> [SUPPLIED MATERIAL]:
Lemma order_identity event v :
  ParseOrder.parse event = Ok v → ParseOrder.ov_event_id v = ev_id event ∧
    ParseOrder.ov_pubkey v = ev_pubkey event ∧ ev_kind event = ParseOrder.KIND.
Proof. unfold ParseOrder.parse. identity. Qed.
Lemma fee_identity event v :
  ParseDevFee.parse event = Ok v → ParseDevFee.fee_event_id v = ev_id event ∧
    ParseDevFee.fee_pubkey v = ev_pubkey event ∧ ev_kind event = ParseDevFee.KIND.
Proof. unfold ParseDevFee.parse. identity. Qed.
Lemma dispute_identity event v :
  ParseDispute.parse event = Ok v → ParseDispute.dv_event_id v = ev_id event ∧
    ParseDispute.dv_pubkey v = ev_pubkey event ∧ ev_kind event = ParseDispute.KIND.
Proof. unfold ParseDispute.parse. identity. Qed.
Lemma info_identity event v :
  ParseInfo.parse event = Ok v → ParseInfo.info_event_id v = ev_id event ∧
    ParseInfo.info_pubkey v = ev_pubkey event ∧ ev_kind event = ParseInfo.KIND.
Proof. unfold ParseInfo.parse. identity. Qed.
Lemma rates_identity event v :
  ParseRates.parse event = Ok v → ParseRates.rs_event_id v = ev_id event ∧
    ParseRates.rs_pubkey v = ev_pubkey event ∧ ev_kind event = ParseRates.KIND.
Proof. unfold ParseRates.parse. identity. Qed.
Lemma relay_list_identity event v :
  ParseRelayList.parse event = Ok v → ParseRelayList.rl_event_id v = ev_id event ∧
    ParseRelayList.rl_pubkey v = ev_pubkey event ∧ ev_kind event = ParseRelayList.KIND.
Proof. unfold ParseRelayList.parse. identity. Qed.

(** The dispatch picks the parser of the event's kind, and only that. *)
Lemma parse_Ok event p :
  parse event = Ok p ↔
    match p with
    | POrder v => ParseOrder.parse event = Ok v
    | PDevFee v => ParseDevFee.parse event = Ok v
    | PDispute v => ParseDispute.parse event = Ok v
    | PInfo v => ParseInfo.parse event = Ok v
    | PRates v => ParseRates.parse event = Ok v
    | PRelayList v => ParseRelayList.parse event = Ok v
    end.
Proof.
  unfold parse. split.
  - intros Hp. repeat case_decide; try done; apply map_err_Ok, fmap_Ok in Hp as (v & Hv & ->); done.
  - destruct p as [v|v|v|v|v|v]; intros Hv;
      [pose proof (order_identity _ _ Hv) as (_ & _ & Hk)
      |pose proof (fee_identity _ _ Hv) as (_ & _ & Hk)
      |pose proof (dispute_identity _ _ Hv) as (_ & _ & Hk)
      |pose proof (info_identity _ _ Hv) as (_ & _ & Hk)
      |pose proof (rates_identity _ _ Hv) as (_ & _ & Hk)
      |pose proof (relay_list_identity _ _ Hv) as (_ & _ & Hk)];
      rewrite Hk; cbn; by rewrite Hv.
Qed.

> [TASK STATEMENT]:
Please set down the entire listing once more, exactly as it stands.

> [FINAL ANSWER]:
Lemma order_identity event v :
  ParseOrder.parse event = Ok v → ParseOrder.ov_event_id v = ev_id event ∧
    ParseOrder.ov_pubkey v = ev_pubkey event ∧ ev_kind event = ParseOrder.KIND.
Proof. unfold ParseOrder.parse. identity. Qed.
Lemma fee_identity event v :
  ParseDevFee.parse event = Ok v → ParseDevFee.fee_event_id v = ev_id event ∧
    ParseDevFee.fee_pubkey v = ev_pubkey event ∧ ev_kind event = ParseDevFee.KIND.
Proof. unfold ParseDevFee.parse. identity. Qed.
Lemma dispute_identity event v :
  ParseDispute.parse event = Ok v → ParseDispute.dv_event_id v = ev_id event ∧
    ParseDispute.dv_pubkey v = ev_pubkey event ∧ ev_kind event = ParseDispute.KIND.
Proof. unfold ParseDispute.parse. identity. Qed.
Lemma info_identity event v :
  ParseInfo.parse event = Ok v → ParseInfo.info_event_id v = ev_id event ∧
    ParseInfo.info_pubkey v = ev_pubkey event ∧ ev_kind event = ParseInfo.KIND.
Proof. unfold ParseInfo.parse. identity. Qed.
Lemma rates_identity event v :
  ParseRates.parse event = Ok v → ParseRates.rs_event_id v = ev_id event ∧
    ParseRates.rs_pubkey v = ev_pubkey event ∧ ev_kind event = ParseRates.KIND.
Proof. unfold ParseRates.parse. identity. Qed.
Lemma relay_list_identity event v :
  ParseRelayList.parse event = Ok v → ParseRelayList.rl_event_id v = ev_id event ∧
    ParseRelayList.rl_pubkey v = ev_pubkey event ∧ ev_kind event = ParseRelayList.KIND.
Proof. unfold ParseRelayList.parse. identity. Qed.

(** The dispatch picks the parser of the event's kind, and only that. *)
Lemma parse_Ok event p :
  parse event = Ok p ↔
    match p with
    | POrder v => ParseOrder.parse event = Ok v
    | PDevFee v => ParseDevFee.parse event = Ok v
    | PDispute v => ParseDispute.parse event = Ok v
    | PInfo v => ParseInfo.parse event = Ok v
    | PRates v => ParseRates.parse event = Ok v
    | PRelayList v => ParseRelayList.parse event = Ok v
    end.
Proof.
  unfold parse. split.
  - intros Hp. repeat case_decide; try done; apply map_err_Ok, fmap_Ok in Hp as (v & Hv & ->); done.
  - destruct p as [v|v|v|v|v|v]; intros Hv;
      [pose proof (order_identity _ _ Hv) as (_ & _ & Hk)
      |pose proof (fee_identity _ _ Hv) as (_ & _ & Hk)
      |pose proof (dispute_identity _ _ Hv) as (_ & _ & Hk)
      |pose proof (info_identity _ _ Hv) as (_ & _ & Hk)
      |pose proof (rates_identity _ _ Hv) as (_ & _ & Hk)
      |pose proof (relay_list_identity _ _ Hv) as (_ & _ & Hk)];
      rewrite Hk; cbn; by rewrite Hv.
Qed.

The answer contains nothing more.